Assigned task.
Copy verbatim the material from its first line to the line that holds "rewrite map_fold_empty. split;", including that line.

Records provided.

(* ===== verification/TestBed.v ===== *)
(** * A concrete network, to evaluate the theorems on

    One client and two servers over [RingKernel]: an allocator that never
    reuses an address, transmit rings as [configure_tx] leaves them, empty
    receive rings. The witnesses of the network theorems run on [world0]. *)

From S2P Require Import Prelude Types Bytes Wire RawSend RawRecv Server ServerSpec Client Remote World.

(** ** An allocator *)

Definition top_of (bl : gmap Z Z) : Z := map_fold (λ a n t, Z.max t (a + n)) 4096 bl.
Lemma top_of_ok bl : 4096 <= top_of bl ∧ ∀ a n, bl !! a = Some n → a + n <= top_of bl.
Proof.
  unfold top_of. induction bl as [|a n bl Ha Hf IH] using map_first_key_ind.
  { rewrite map_fold_empty. split; [lia|]. intros a n E. by rewrite lookup_empty in E. }
  rewrite map_fold_insert_L by (auto; lia). destruct IH as [IH1 IH2]. split; [lia|].
  intros b m. destruct (decide (a = b)) as [<-|Hne].
  - rewrite lookup_insert_eq. intros [= <-]. lia.
  - rewrite lookup_insert_ne by done. intros E. specialize (IH2 b m E). lia.
Qed.
Program Definition bump_calloc : Calloc := {|
  calloc_addr bl n := if top_of bl + n <=? 2 ^ 64 then top_of bl else 0;
|}.
Next Obligation.
  intros bl n Hn. simpl. destruct (top_of_ok bl) as [Ht Hb].
  destruct (Z.leb_spec (top_of bl + n) (2 ^ 64)); [|by left]. right. split_and!; [lia|lia|].
  intros b m E. right. by apply Hb.
Qed.
#[export] Existing Instance bump_calloc.
#[export] Existing Instance RingKernel.ring_kernel.

(** Blocks of one byte, the size of types.h. *)
Program Definition types_h : Config := {| BLOCK_SIZE := 1 |}.
Next Obligation. done. Qed.

(** Blocks of a page. *)
Program Definition pages : Config := {| BLOCK_SIZE := 4096 |}.
Next Obligation. done. Qed.

(** ** Hosts *)

Definition src_port : Z := 34952.
Definition host (i : Z) : ip6_memaddr := Memaddr i 0 0 i.
Lemma host_ok i : 0 <= i < 2 ^ 16 → addr_ok (host i).
Proof. intros. split; simpl; lia. Qed.

Definition blank_tx : tx :=
  MkTx (replicate (Z.to_nat IP_MAXPACKET) 0) (replicate (Z.to_nat C_RING_FRAMES) (MkSlot 0 0 [])) 0 0
    (RingKernel.MkK 0 [] false) 0.
(** A thread that ran [configure_tx]. *)
Definition boot_tx (i : Z) : tx :=
  state_of blank_tx (configure_tx 1 (enc_addr (host i)) src_port (replicate 24 0) blank_tx).
Definition idle_rx : rx_ring := MkRx (replicate 8 (MkRslot TP_STATUS_KERNEL [])) 0 8 [].
Definition boot_server (i : Z) : server := MkServer ∅ ∅ (MkSock (host 0) 0) (boot_tx i).

Lemma blank_pending : pending (replicate (Z.to_nat C_RING_FRAMES) (MkSlot 0 0 [])) 0 [].
Proof.
  split_and!; [by vm_compute|done|done|done|]. intros i Hi. exists (MkSlot 0 0 []). split; [|rewrite idx_None; [done|unfold len; simpl; lia]].
  rewrite Z.add_0_l, Z.mod_small by done. unfold idx. rewrite (proj2 (Z.leb_le 0 i)) by lia.
  apply lookup_replicate. split; [done|]. unfold C_RING_FRAMES in *. lia.
Qed.
Lemma htons_src_port : htons (u16 (htons src_port + 0)) = src_port.
Proof. by vm_compute. Qed.
Lemma boot_tx_ok i : 0 <= i < 2 ^ 16 → tx_inv (enc_addr (host i)) src_port [] (boot_tx i).
Proof.
  intros Hi.
  assert (wp (configure_tx 1 (enc_addr (host i)) src_port (replicate 24 0)) blank_tx
    (λ _ t, tx_inv (enc_addr (host i)) src_port [] t)) as Hw.
  { apply wp_configure_tx; try done; try apply enc_addr_bytes; try by apply Forall_replicate.
    intros f Hf. change (thread_id_tx blank_tx) with 0 in Hf. rewrite htons_src_port in Hf.
    split; [exact Hf|exact blank_pending|done]. }
  by destruct (wp_state_of _ _ blank_tx _ Hw) as (? & _ & ?).
Qed.
Lemma boot_server_ok i : 0 <= i < 2 ^ 16 →
  srv_inv (enc_addr (host i)) src_port (boot_server i).
Proof.
  intros Hi. split; [|by apply boot_tx_ok|by apply host_ok|done]. split; simpl.
  - intros x. rewrite lookup_empty. split; [by intros [? ?]|]. intros (a & n & E & _).
    by rewrite lookup_empty in E.
  - intros a n E. by rewrite lookup_empty in E.
  - intros a n b m E. by rewrite lookup_empty in E.
  - intros x y E. by rewrite lookup_empty in E.
Qed.

(** ** The client, host 0, and the servers 1 and 2 *)

Definition servers0 : gmap Z sockaddr_in6 :=
  {[ 1 := MkSock (host 1) src_port; 2 := MkSock (host 2) src_port ]}.
Definition world0 : world :=
  MkWorld (boot_tx 0) idle_rx
    {[ 1 := (idle_rx, boot_server 1); 2 := (idle_rx, boot_server 2) ]}.

Lemma servers0_inv i a : servers0 !! i = Some a →
  (i = 1 ∨ i = 2) ∧ a = MkSock (host i) src_port.
Proof.
  unfold servers0. intros [[<- <-]|[_ [<- <-]%lookup_singleton_Some]]%lookup_insert_Some; auto.
Qed.
Lemma servers0_ok i a : servers0 !! i = Some a →
  subid (sin6_addr a) = i ∧ addr_ok (sin6_addr a) ∧ 0 <= sin6_port a < 65536.
Proof.
  intros [Hi ->]%servers0_inv. destruct Hi as [->| ->]; (split_and!; [done|by apply host_ok|done|done]).
Qed.
Lemma idle_rx_ok : rx_idle idle_rx.
Proof. split; [done|by vm_compute|done]. Qed.
Lemma world0_ok : world_inv (host 0) src_port servers0 world0.
Proof.
  split; [by apply boot_tx_ok|apply idle_rx_ok|].
  intros i a [Hi ->]%servers0_inv. destruct Hi as [->| ->]; eexists _, _;
    (split_and!; [reflexivity|apply idle_rx_ok|by apply boot_server_ok]).
Qed.

Lemma port0_ok : 0 <= src_port < 65536.
Proof. done. Qed.
Definition net0 `{Config} : ClientNet world := world_net (ports servers0).
Definition hosts0 `{Config} : @RemoteHosts _ _ world net0 :=
  world_hosts (host 0) src_port servers0 (host_ok 0 (conj (Z.le_refl 0) eq_refl)) port0_ok servers0_ok.
#[export] Existing Instance net0.
#[export] Existing Instance hosts0.

(** A client that has the two servers as its hosts and server [i] as its target. *)
Definition client0 (i : Z) : client world :=
  MkClient world0 (MkSock (host i) src_port) [host 1; host 2] 2 [].
Lemma client0_ok `{Config} i : client_inv (client0 i).
Proof. split; [exact world0_ok|]. by intros j a [_ ->]%servers0_inv. Qed.

Lemma two_hosts i a : idx [host 1; host 2] i = Some a → (i = 0 ∧ a = host 1) ∨ (i = 1 ∧ a = host 2).
Proof.
  intros E. pose proof (idx_Some_range _ _ _ E) as Hr. change (len _) with 2 in Hr.
  assert (i = 0 ∨ i = 1) as [->| ->] by lia; injection E as <-; auto.
Qed.

(** ** A server and a client with four bytes allocated at 4096 *)

Definition alloc4 : ip6_memaddr := Memaddr 1 ALLOC_BULK_CMD 0 0.
Definition server4 `{Config} : server :=
  state_of (boot_server 1) (process_request alloc4 (le 8 4) 8 (boot_server 1)).
Lemma server4_ok `{Config} :
  srv_inv (enc_addr (host 1)) src_port server4 ∧ mapped (memory server4) 4096 4.
Proof.
  assert (addr_ok alloc4) as Ha by (split; simpl; cmd_range).
  pose proof (wp_process_request (enc_addr (host 1)) src_port (boot_server 1) alloc4 (le 8 4) 8
    (boot_server_ok 1 (conj Z.le_0_1 eq_refl)) Ha (le_bytes _ _) ltac:(done)) as Hw.
  destruct (wp_state_of _ _ (boot_server 1) _ Hw) as (_ & _ & He). fold server4 in He.
  split; [apply He|]. intros x Hx. rewrite (ef_mem _ _ _ _ _ _ _ He).
  change (spec _ _ _ alloc4 _ _).1.1 with (λ x : Z,
    if decide (4096 ≠ 0 ∧ 4096 <= x < 4096 + 4) then Some 0 else memory (boot_server 1) !! x).
  cbv beta. rewrite decide_True by lia. eexists. reflexivity.
Qed.

Definition client4 `{Config} : client world :=
  state_of (client0 1) (allocate_bulk 4 (client0 1)).
Lemma client4_ok `{Config} : client_inv client4 ∧ mapped (rh_mem (c_net client4) 1) 4096 4.
Proof.
  assert (wp (allocate_bulk 4) (client0 1) (λ _ c, client_inv c ∧ mapped (rh_mem (c_net c) 1) 4096 4)) as Hw.
  { eapply (wp_allocate_bulk (client0 1) 1 (MkSock (host 1) src_port) 4);
      [apply client0_ok|reflexivity|reflexivity|apply host_ok; lia|lia|].
    intros c' ret Hc' Hm _ _ _ _ _ _ _ _. split; [done|]. intros x Hx. rewrite Hm.
    change (calloc_addr _ 4) with 4096. rewrite decide_True by lia. eexists. reflexivity. }
  by destruct (wp_state_of _ _ (client0 1) _ Hw) as (? & _ & ?).
Qed.
Lemma addr_in_1 `{Config} a : addr_ok a → subid a = 1 → addr_in 1 a.
Proof. intros Ha Hs. split_and!; [done|done|eexists; reflexivity]. Qed.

Response to the task.
(* ===== verification/TestBed.v ===== *)
(** * A concrete network, to evaluate the theorems on

    One client and two servers over [RingKernel]: an allocator that never
    reuses an address, transmit rings as [configure_tx] leaves them, empty
    receive rings. The witnesses of the network theorems run on [world0]. *)

From S2P Require Import Prelude Types Bytes Wire RawSend RawRecv Server ServerSpec Client Remote World.

(** ** An allocator *)

Definition top_of (bl : gmap Z Z) : Z := map_fold (λ a n t, Z.max t (a + n)) 4096 bl.
Lemma top_of_ok bl : 4096 <= top_of bl ∧ ∀ a n, bl !! a = Some n → a + n <= top_of bl.
Proof.
  unfold top_of. induction bl as [|a n bl Ha Hf IH] using map_first_key_ind.
  { rewrite map_fold_empty. split; [lia|]. intros a n E. by rewrite lookup_empty in E. }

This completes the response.